2017 mid-year report
Government on Friday revealed a marginal increase in the country’s Gross Domestic Product (GDP) for the first half of 2017, with significant contributions coming from the agriculture, fishing and forestry sectors.
A mid-year report, which was presented to Cabinet on Wednesday, was officially
released to the public on Friday, showed some major contributions from various sectors. According to the report, economic growth in the first half of 2017 rose to some 2.2 per cent, compared to 2.0 per cent in the first half of 2016.
The marginal increase, the report said, was driven mainly by the expansion of the agriculture, fishing, and forestry sector with the manufacturing, construction, and services sectors also making noteworthy contributions.
Growth in the agriculture, fishing, and forestry sectors was led by the expansion in the rice and fishing industries, attributable to favourable international prices, strong demand and entry into new markets.

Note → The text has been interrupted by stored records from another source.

(** C8, as the code has it.  Let the model answer every prompt with one
    fixed text of fewer than 75 words (the floor of a chunk), let the
    threshold be at least 0, and let the splitter add no word to the input
    text nor to any single-space join of copies of the answer.  Then
    (a) at every level that such a run can reach (the text itself, or a join
    of copies of the answer, above the threshold and with a sentence),
    [recursive_summarize] goes on with a combined summary of strictly fewer
    words, at most one answer per 75 words; and (b) [recursive_summarize]
    returns a summary within [word_count text / 75 + 1] levels; more fuel
    gives the same result. *)
Theorem terminates_under_fixed_reply (C : Capabilities) (reply : string) (threshold : Z)
    (text : string) (w : World) :
  (forall st prompt kw, fst (generate st prompt kw) = reply) ->
  word_count reply < 75 ->
  0 <= threshold ->
  adds_no_word text ->
  (forall n, adds_no_word (copies reply n)) ->
  (forall fuel level w0,
     level = text \/ (exists n, level = copies reply n) ->
     threshold < word_count level ->
     sent_tokenize level <> [] ->
     exists combined w1,
       word_count combined < word_count level
       /\ 75 * word_count combined <= word_count reply * word_count level
       /\ Summarizer.recursive_summarize (S fuel) level threshold w0
          = (if len (sent_tokenize combined) =? 1 then (Some combined, w1)
             else if word_count combined >? threshold
                  then Summarizer.recursive_summarize fuel combined threshold w1
                  else (Some combined, w1)))
  /\ exists summary w',
       forall fuel, (S (Z.to_nat (word_count text / 75)) <= fuel)%nat ->
         Summarizer.recursive_summarize fuel text threshold w = (Some summary, w').
Proof.
  intros Hfixed Hshort Hthr Hkeep Hcopies. split.
  - intros fuel level w0 Hlevel Hlong Hsome.
    assert (Hkeep' : adds_no_word level)
      by (destruct Hlevel as [-> | [n ->]]; [exact Hkeep | apply Hcopies]).
    destruct (summarizer_level C fuel level threshold w0 Hlong Hsome)
      as (summaries & w1 & _ & Hpass & _ & Hrun).
    exists (join " " summaries), w1.
    pose proof (reduction_pass_shrinks C reply threshold Hfixed Hshort Hthr level w0 Hkeep' Hlong)
      as Hshrink.
    pose proof (reduction_pass_ratio C reply Hfixed Hshort level w0 Hkeep') as Hratio.
    rewrite Hpass in Hshrink, Hratio. auto.
  - destruct (terminates_within C reply threshold Hfixed Hshort Hcopies Hthr
                (Z.to_nat (word_count text / 75)) text w Hkeep) as (summary & w' & Hrun).
    { pose proof (word_count_nonneg text).
      assert (0 <= word_count text / 75) by (apply Z.div_pos; lia). lia. }
    exists summary, w'. intros fuel Hfuel.
    replace fuel with (S (Z.to_nat (word_count text / 75))
                       + (fuel - S (Z.to_nat (word_count text / 75))))%nat by lia.
    now apply recursive_summarize_more_fuel.
Qed.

Non-sugar growth declined from 3.1 per cent in the first half of 2016, to 2.4 per cent in the first half of 2017.
The mid-year report showed that overall, the agriculture, fishing, and forestry sectors grew by some 6.4 per cent, in the first half of 2017, underpinned by a strong recovery in the rice industry and improved performance in the fishing
The rice production in the first half of 2017, recorded 349,867 tonnes, an increase of 31.6 per cent over production in the first half of 2016. This noteworthy performance, the report highlighted, was attributed to a rise in acreage sown in all regions, especially in Region Five (Mahaica-Berbice) where acreage sown rose by 30 per cent. In addition to Government, farmers as well as millers have also been actively engaged in seeking new markets. Pursuit of new markets has resulted in exports to Mexico of over $1 billion. Exports to Cuba of 15,000 tonnes during the second half, are expected to contribute to the expansion of the industry – the first such shipment in over 40 years.

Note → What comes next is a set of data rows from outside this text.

(* ===== verification/_CoqProject ===== *)
-Q . S2P
Prelude.v
UartFrame.v
UartState.v
UartTx.v
UartRx.v
UartDriver.v
UartProbe.v
FanTransport.v
FanVirt.v
FanSmbus.v
FanLocks.v
FanDriver.v
TempDriver.v
Notifier.v
PcieState.v
PcieSwap.v
PcieMm.v
PcieFault.v
PcieRefine.v
PcieCdev.v
PcieUser.v
VirtBoard.v
VirtGic.v
VirtIrq.v
VirtFdt.v
VirtDevices.v
VirtMachine.v
VirtBuild.v
VirtUart.v
VirtCpus.v
VirtInit.v
VirtVersions.v
VirtProps.v
VirtHotplug.v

Coming out also from the Minister’s report was the poor performance of the Public Service Investment Project (PSIP) during the early months of 2017.

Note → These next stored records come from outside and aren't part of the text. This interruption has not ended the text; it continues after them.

(* ===== verification/Prelude.v ===== *)
(** * Verification of the virt_driver repository

    The repository holds Linux drivers for virtual hardware and the patched
    QEMU machine they run on, all under [src/infected/modules/].  Its parts:

    - [uart_net]: a network driver that sends Ethernet frames over the second
      PL011 serial port of an Arm virtual machine ([uart_net.c]);
    - [uart_net/scripts/qemu-6.2.0]: QEMU's [virt.c] and [virt.h], to which that
      second port is added;
    - [virt_fan]: a fan driver ([virt_fan.c]) over one of two transports, SMBus
      ([fan_trans.c]) or a simulation ([virt_trans.c]);
    - [virt_temp]: a simulated temperature sensor ([virt_temp.c]);
    - [notifier_chain]: a test module of the reboot notifiers ([test_notifier.c]);
    - [pcie]: a character device whose mapping of 32 GiB is paged between 8 GiB
      of frames and a swap device ([pcie_mm.c], [pcie_swap.c], [pcie_cdev.c],
      [pcie_proc.c], [pcie_main.c]), and a program that fills and reads it
      ([user_copy.c]).

    ** How code is modelled

    A C function that has effects is a computation of the monad [M E S A] below:
    a function from a state to a result, with the events of type [E] it emits in
    their order.  A [Stop] is what a correct run never shows, a NULL
    dereference, an access out of a buffer, a failed assertion, [BUG()] or the
    end of a process; an error code is an ordinary value.  So a theorem that a
    run is [Ok] says that it does not fault.  Fixed-width integers are [Z] with
    their wrap-around written out ([wrap]).  Calls into the kernel or QEMU are
    events; what they answer is an argument, a record of functions or a class
    with the documented laws ([KStrtoul], [I2cBus], [QemuHeaders], [ArmCpu]),
    each class with an instance.  [wp] is the weakest precondition of a
    computation: it does not fault and what it returns is right.  [wpf F] is the
    same up to the faults [F], for code that can fault in a known way;
    [preserves] says that a part of the state is never changed.

    ** The network driver

    [UartFrame] is the wire format: header, length and payload with escapes,
    footer; [frame_bytes] is the specification of a frame.  [UartState] has the
    fields of [struct uartnet_priv] and the registers.  [UartTx] is
    [uartnet_start_xmit] and [uartnet_tx_task], [UartRx] is [uartnet_poll] with its
    state machine, [UartDriver] is the interrupt, open and stop, then the step
    relation of all entry points in any order, and [UartProbe] is the binding.
    The work item and the poll read the hardware; the list of the values
    read is their argument, so the loops are structural on it.  The [goto
    restart] of the receiver is a recursion with fuel 2, which is enough since
    the second round never restarts ([rx_switch_effect]).  Two faults of the code
    are faults of the model: the poll reads the length of a buffer it has handed
    to the network stack, which is a use after free if the stack has freed it
    ([len_after_handoff] answers that), and the probe asks for a private area of
    0 bytes, which is out of bounds if no memory happens to lie there
    ([priv_room]).

    C1, C7 and C10 are about the transmitter (whatever the FIFO does, exactly the
    bytes of the frame go out, and the run ends; a length that is a multiple of
    65536 makes it never finish), C2, C5, C6 and C9 about the receiver (on any
    bytes no fault but the use after free above, buffers neither leaked nor
    released twice, frames without 0x5A and not of 90 bytes delivered, others
    never), C4 about the link of the two, C3 about any interleaving of the entry
    points, C8 and C11 about each of them, C12 and C13 about probe and remove.

    ** The fan and temperature drivers and the notifiers

    [FanTransport] is the data of [virt_fan.h] and the class [FanTransport], the
    contract of [_fan_read] and [_fan_write]; [FanVirt] and [FanSmbus] implement it,
    and [FanDriver] is proved against it.  The mutexes are part of the state, so
    locking one twice is a fault; [FanLocks] interleaves threads by the locks
    they take.  C14 is memory safety over any transport, with the exact limit of
    it, an update that finds more than 16 fans; C15 and C19 are the SMBus
    protocol with its checksum and retries, C16 and C17 that the threads of one
    transport never block each other for ever and those of the other can, C18
    is a round trip.  [TempDriver] has C20; [Notifier] a dispatch theorem.

    ** The PCIe memory driver

    [PcieState] is the descriptors, the page tables and the swap device,
    [PcieSwap] the transfers, eviction and page-in, in the two versions the file
    has, [PcieMm] the reset, the choice of a frame and the handler,
    [PcieFault] one fault with the kernel's side of it, [PcieRefine] the
    theorems, [PcieCdev] the device and the module, [PcieUser] the program.
    C21 is the refinement: for a program that enters each block by its first
    page, the paging is a flat memory.  C22, C25 and C26 are its safety, the
    policy and the reset; C24 is the order of accesses that stops the kernel.
    C23 composes all of it: the program ends and reads back what it wrote;
    the fuel of its loop is the number of its pages.  C27 and C28 are the error
    paths of the module.

    ** The QEMU board

    [VirtBoard] is the address map (C31: laid out without overlap or overflow),
    [VirtIrq] the interrupt lines (C38, C39), [VirtGic] the interrupt controller
    (C32, C37).  [VirtFdt] models the operations of QEMU's [device_tree.c], which is
    not in the repository, as documented: adding a node twice or setting a
    property of a missing one ends the program, and names are compared as libfdt
    does, so one may leave out its unit address.  [VirtDevices] is every
    [create_...] and [fdt_add_...] function; which character device a serial
    line may take is a parameter ([chardev_accepts]), with the documented law
    that only a multiplexed one has several users ([chardev_laws]).
    [VirtMachine] is the CPUs, the checks and [machvirt_init] to its end.  [VirtBuild] is the
    calculus in which the construction is proved to never fail, [VirtCpus]
    and [VirtUart] the nodes of the CPUs and of the serial ports (C30), and
    [VirtInit] the whole: C29, that the machine starts with all its nodes, and
    C40, that a secure one with a second serial device does not, if that is not
    multiplexed.  C33 composes
    the start with the map: a KVM guest's address size covers its board.
    [VirtVersions] is the eighteen machine versions and how they accumulate
    (C36), [VirtProps] the properties (C35), [VirtHotplug] devices that come and
    go (C34).

    The interfaces meet in one place: the second serial port is the region
    [VIRT_UART2] of [VirtBoard], the line 10 of [VirtIrq] and a node of [VirtUart],
    and it is the device [UartProbe] binds.

    ** Not modelled

    Left out of [virt.c] are the callbacks that only hand values on
    ([virt_powerdown_req], [virt_flash_create], [machvirt_dtb],
    [virt_build_smbios], [virt_machine_done]) and the loop over the NICs.  Of
    the drivers, module metadata and the registration macros.  The kernel, QEMU
    outside the two files and the hardware are parameters.  Interrupts and
    threads interleave between the entry points of a driver, not inside one. *)

From stdpp Require Export base tactics numbers list list_numbers option gmap strings pretty relations.

#[global] Open Scope Z_scope.

(** ** Faults, results and the effect monad

    Kernel code is modelled as a function from a state to a result.  A [Stop]
    is behaviour a correct run never shows (a NULL dereference, an access out
    of a buffer, [BUG()], a loop that never leaves, [exit] of a process);
    returned error codes are ordinary values. *)

Inductive fault : Set :=
| NullDeref
| UseAfterFree
| OutOfBounds
| SkbOverPanic
| KernelBug
| LoopsForever
| AssertFail
| ExitProcess (code : Z).

Inductive result (A : Type) : Type :=
| Ok (a : A)
| Stop (f : fault).
Arguments Ok {A} a.
Arguments Stop {A} f.

#[export] Instance fault_eq_dec : EqDecision fault.
Proof. solve_decision. Defined.

(** [M E S A]: a computation on the state [S] that emits events of type [E] in
    order and returns an [A]. *)
Definition M (E S A : Type) : Type := S -> result (A * S * list E).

Helping accounting officers
Meanwhile, Minister of State Joseph Harmon speaking at a weekly post-Cabinet meeting on Friday said one contributing factor to this shortfall was the unfamiliarity of Permanent Secretaries about the procurement system.
“Additionally, what they had to do was come to grips with the fact that VAT was now being charged on Government services and therefore when the initial contracts were awarded, it included that and that amounted to some delay,” Harmon told the media.
What seemed to have contributed to the slowing up of spending too, Harmon said, was agencies having to go through a procurement system that was carrying out several checks to ensure mistakes were not made. Some recommendations considered to assist in the spending process of these agencies are the employment of project management officers to assist Permanent Secretaries with the basic paperwork. It was also put to the Cabinet that there be better streamlining between the time of the issuance of the contract to the point of mobilisation of the contractor. He said Government is seeking to “narrow that gap”, so that things could move at a faster pace.
In its conclusion, the Finance Ministry said in spite of the challenges encountered in the first half of the year, the economy was able to record a higher growth rate than the same period last year. It said prudent management by Government has enabled positive growth rates to be recorded every year since the administration took office. The outlook is for continued positive growth rate, albeit at a lower level than previously envisaged.
It said the revised growth target for 2017 is some 3.1 per cent, which is more or less the same as that achieved in 2016.
This, it said, is due largely to the projected under-performance of sugar. The report said the non-financial Public Sector deficit is expected to be in line with the budget as the anticipated over-achievement of the revenue target should compensate for the additional expenditure in areas of crime and security and public infrastructure.
The other macroeconomic variables, such as inflation and the exchange rate will be kept in check.